To reduce hallucinations in the LLM completions, you can use the following example as a starting point:
import requests
from llm_core.splitters import TokenSplitter
from llm_core.assistants import (
Analyst,
Doubter,
ConsistencyVerifier,
LLaMACPPAssistant,
)
pizza_dough_recipe_url = (
"https://raw.githubusercontent.com/hendricius/pizza-dough/main/README.md"
)
model = "mistral-7b-v0.3-q4"
assistant_cls = LLaMACPPAssistant
# Utilities
analyst = Analyst(model, assistant_cls)
doubter = Doubter(model, assistant_cls)
verifier = ConsistencyVerifier(model, assistant_cls)
# Fetch some content
splitter = TokenSplitter(model=model, chunk_size=4_000)
pizza_dough_recipe = requests.get(pizza_dough_recipe_url).text
context = splitter.first_extract(pizza_dough_recipe)
query = "Write 3 recommendations on how to make the best pizza dough."
analyst_response = analyst.ask(query, context)
question_collection = doubter.verify(query, analyst_response.content)
questions = question_collection.questions
answers = []
for question in questions:
response = analyst.ask(question, context=context)
answers.append(response.content)
for question, answer in zip(questions, answers):
verifications = verifier.verify(
question=question, context=context, answer=response.content
)
Tokenizer
Tokenizers are registered as a codecs within the Python codecs registry :
from llm_core.splitters import TokenSplitter
import codecs
text = """Foundation is a science fiction novel by American writer
Isaac Asimov. It is the first published in his Foundation Trilogy (later
expanded into the Foundation series). Foundation is a cycle of five
interrelated short stories, first published as a single book by Gnome Press
in 1951. Collectively they tell the early story of the Foundation,
an institute founded by psychohistorian Hari Seldon to preserve the best
of galactic civilization after the collapse of the Galactic Empire.
"""
# You can encode the text into tokens like that:
# tokens = codecs.encode(text, 'gpt-3.5-turbo')
tokens = codecs.encode(text, 'mistral-7b-v0.3-q4')

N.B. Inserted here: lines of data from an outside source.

Definition clear_pending_approvals (self : HumanApprovalSystem) : HumanApprovalSystem :=
  {| heap := heap self;
     pending_approvals := [];
     approval_history := approval_history self ++ dict_values (pending_approvals self) |}.

(** [l[-limit:]].  A negative start counts from the end and is clamped
    at the front; a start that is not negative ([limit <= 0]) counts from
    the front, so that [l[-0:]] is [l[0:]]. *)
Definition slice_from_neg {A} (limit : Z) (l : list A) : list A :=
  let start := (- limit)%Z in
  if (start <? 0)%Z
  then drop (Z.to_nat (Z.max 0 (Z.of_nat (length l) + start))) l
  else drop (Z.to_nat start) l.

Definition get_approval_history (self : HumanApprovalSystem) (limit : Z) : list ref :=
  slice_from_neg limit (approval_history self).

(** The default [limit: int = 50]. *)
Definition default_limit : Z := 50.

Definition file_operation_description (operation : ApprovalType) (file_path : string)
  : string :=
  match operation with
  | WRITE_FILE => "wants to write file: " +:+ file_path
  | EDIT_FILE => "wants to edit file: " +:+ file_path
  | _ => "wants to perform file operation"
  end.

Definition opt_str (o : option string) : pyval :=
  match o with Some s => VStr s | None => VNone end.

Definition create_file_operation_approval (self : HumanApprovalSystem)
    (uuid : string) (now : datetime)
    (operation : ApprovalType) (file_path : string) (content : option string)
    (agent_name : string) : ref * HumanApprovalSystem :=
  create_approval_request self uuid now operation
    [("file_path", VStr file_path); ("content", opt_str content)]
    agent_name
    (agent_name +:+ " " +:+ file_operation_description operation file_path)
    (Some [("file", VStr file_path)]).

(** The three state-changing methods, as one type of calls. *)
Inductive call :=
| Create (uuid : string) (now : datetime) (approval_type : ApprovalType)
         (data : Payload) (agent_name description : string)
         (highlights : option Payload)
| Respond (request_id : string) (status : ApprovalStatus)
          (modified_data : option Payload) (feedback : option string)
| Clear.

Definition step (self : HumanApprovalSystem) (c : call) : HumanApprovalSystem :=
  match c with
  | Create uuid now ty d a descr h =>
      (create_approval_request self uuid now ty d a descr h).2
  | Respond i st md fb => (respond_to_approval self i st md fb).2
  | Clear => clear_pending_approvals self
  end.

Definition run (self : HumanApprovalSystem) (cs : list call) : HumanApprovalSystem :=
  fold_left step cs self.

(** Whether a call submits a request under the identifier [i]. *)
Definition creates (i : string) (c : call) : Prop :=
  match c with
  | Create uuid _ _ _ _ _ _ => uuid = i
  | _ => False
  end.

(** States of one session: what a sequence of calls makes of the fresh
    system. *)
Definition reachable (self : HumanApprovalSystem) : Prop :=
  exists cs, self = run init cs.

(** The shape every reachable state has: the pending dict has one
    binding per key and per object, each pending object exists, carries
    its key as [id] and is still PENDING, and no object of the history is
    pending. *)
Record wf (self : HumanApprovalSystem) : Prop := {
  wf_keys : NoDup (dict_keys (pending_approvals self));
  wf_refs : NoDup (dict_values (pending_approvals self));
  wf_pending :
    forall k r, (k, r) ∈ pending_approvals self ->
      exists q, heap self !! r = Some q /\ id q = k /\ status q = PENDING;
  wf_history_valid :
    forall r, r ∈ approval_history self -> r < length (heap self);
  wf_history_resolved :
    forall r, r ∈ approval_history self ->
      r ∉ dict_values (pending_approvals self);
}.

End Approval.
Lemma indicator_history_run c results arrival : forall s,
  run IndicatorPage.handle s (history_events c results arrival)
  = Runs.history_run fetchMarketChart s c results arrival.
Proof.
  induction arrival as [|i arrival IH]; intros s; [reflexivity|].
  unfold run, history_events, Runs.history_run in *.
  rewrite fmap_cons. cbn [foldl]. apply IH.
Qed.

(** A cycle from its snapshot response to its end, for either variant of
    [fetchMarketChart]. *)
Lemma cycle_run fmc s c order data results arrival :
  cycles s !! c = Some {| url_order := order; stage := AwaitSnapshot |} ->
  length results = length data ->
  arrival ≡ₚ seq 0 (length data) ->
  Runs.history_run fmc (fetchData_snapshot s c (Some data)) c results arrival
  = fetchData_finish
      (Runs.park (set_requests (requests s ++ (GetMarketChart ∘ id <$> data)) s)
         (delete c (cycles s))
         (console s ++ Runs.history_errors data results arrival))
      order (enrich fmc data results).
Proof.
  intros Hc Hlen Hperm. unfold fetchData_snapshot. rewrite Hc. cbv zeta.
  destruct data as [|coin data].
  - apply Permutation_nil_r in Hperm. subst arrival.
    destruct results; [|discriminate].
    cbn [length Nat.eqb]. unfold Runs.history_run, Runs.history_errors.
    cbn [foldl omap list_omap enrich zip_with]. rewrite !app_nil_r.
    reflexivity.
  - cbn [length Nat.eqb].
    change (set_cycles ?m (set_requests ?r s))
      with (Runs.park (set_requests r s) m (console s)).
    rewrite (history_run_finishes fmc (coin :: data) results Hlen c order arrival).
    + cbn [cycles set_requests]. rewrite delete_insert_eq. reflexivity.
    + rewrite Hperm. apply NoDup_seq.
    + intros ->. apply Permutation_nil_l in Hperm. discriminate.
    + intros i Hi. rewrite Hperm in Hi. apply elem_of_seq in Hi. lia.
    + cbn [cycles set_requests]. rewrite lookup_insert_eq.
      rewrite (record_slots_all fmc (coin :: data) results Hlen); [reflexivity|].
      intros i Hi. rewrite Hperm. apply elem_of_seq. lia.
Qed.

(** X10.  On the ranked page, a cycle whose snapshot request succeeds always
    ends well, whatever its history requests do and in whatever order they
    settle: one history request is sent per coin, in the order of the
    snapshot; the records of [enrich] are kept under the order of the
    request; each failed history request is logged under the id of its coin
    and never shows the error message; the table gets a row per record; the
    loading element is hidden, the content shown and the timer armed. *)
Theorem ranked_cycle_completes (s : State) (c : nat) (order : Order)
    (data : list Coin) (results : list HistoryResult) (arrival : list nat) :
  cycles s !! c = Some {| url_order := order; stage := AwaitSnapshot |} ->
  length results = length data ->
  arrival ≡ₚ seq 0 (length data) ->
  let s' := run Ranked.handle s
              (SnapshotSettled c (Some data) :: history_events c results arrival) in
  coinsData s' = enrich Ranked.fetchMarketChart data results
  /\ coinsOrder s' = Some order
  /\ requests s' = requests s ++ (GetMarketChart ∘ id <$> data)
  /\ console s' = console s ++ Runs.history_errors data results arrival
  /\ loadingText s' = loadingText s
  /\ cycles s' = delete c (cycles s)
  /\ tbody s' = tbody s ++ seq 0 (length data)
  /\ loadingShown s' = false
  /\ contentHidden s' = false
  /\ refreshTimer s' = Some (nextTimer s)
  /\ timers s' = {[nextTimer s]} ∪ timers s.
Proof.
  intros Hc Hlen Hperm s'.
  assert (Hs : s' = fetchData_finish
      (Runs.park (set_requests (requests s ++ (GetMarketChart ∘ id <$> data)) s)
         (delete c (cycles s))
         (console s ++ Runs.history_errors data results arrival))
      order (enrich Ranked.fetchMarketChart data results)).
  { subst s'. unfold run. cbn [foldl Ranked.handle].
    fold (run Ranked.handle (fetchData_snapshot s c (Some data))
            (history_events c results arrival)).
    rewrite ranked_history_run. apply cycle_run; assumption. }
  rewrite Hs.
  pose proof (fetchData_finish_post
    (Runs.park (set_requests (requests s ++ (GetMarketChart ∘ id <$> data)) s)
       (delete c (cycles s))
       (console s ++ Runs.history_errors data results arrival))
    order (enrich Ranked.fetchMarketChart data results)) as H.
  cbv zeta in H.
  destruct H as (H1 & H2 & H3 & _ & H5 & H6 & H7 & H8 & H9 & H10 & H11 & H12 & _).
  split_and!; try assumption.
  - rewrite H3. unfold enrich. rewrite length_zip_with. f_equal. f_equal. lia.
Qed.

token_length = len(tokens)
print(token_length)
# Chunking and splitting
splitter = TokenSplitter(
model="mistral-7b-v0.3-q4",
chunk_size=50,
chunk_overlap=0
)
for chunk in splitter.chunkify(text):
print(chunk)
Classification and using enums
One useful use case when interacting with LLMs is their ability to understand what a user wants to achieve using natural language.
Here's a simplified example :
from dataclasses import dataclass
from llm_core.assistants import LLaMACPPAssistant
from enum import Enum
class TargetItem(Enum):
PROJECT = 1
TASK = 2
COMMENT = 3
MEETING = 4
class CRUDOperation(Enum):
CREATE = 1
READ = 2
UPDATE = 3
DELETE = 4
@dataclass
class UserQuery:
system_prompt = "You are a helpful assistant."
prompt = """
Analyze the user's query and convert his intent to:
- an operation (among CRUD)
- a target item
Query: {prompt}
"""
operation: CRUDOperation
target: TargetItem
def ask(prompt):
with LLaMACPPAssistant(UserQuery, model="mistral") as assistant:
user_query = assistant.process(prompt=prompt)
return user_query
ask('Cancel all my meetings for the week')
Synthetic dataset generation example
from typing import list
from enum import Enum
from dataclasses import dataclass
from llm_core.assistants import LLaMACPPAssistant
class Item(Enum):
CALENDAR = 1
EVENT = 2
TASK = 3
REMINDER = 4
INVITEE = 5
class CRUDOperation(Enum):
CREATE = 1
READ = 2
UPDATE = 3
DELETE = 4
@dataclass
class UserQueryGenerator:
system_prompt = "You are a helpful assistant."
prompt = """
# Goals
We are developing a new business calendar software that is able to understand plain english.
# Examples
Cancel all my meetings of the week
What is my next meeting ?
What is on the agenda for the meeting at 1 pm ?
{queries}
# Todo
Write {queries_count} new examples of what a user could have asked.
"""
user_queries: list[str]
@classmethod
def generate(cls, queries_count=10, existing_queries=()):
with LLaMACPPAssistant(cls, model="mistral") as assistant:
existing_queries_str = '\n'.join(existing_queries)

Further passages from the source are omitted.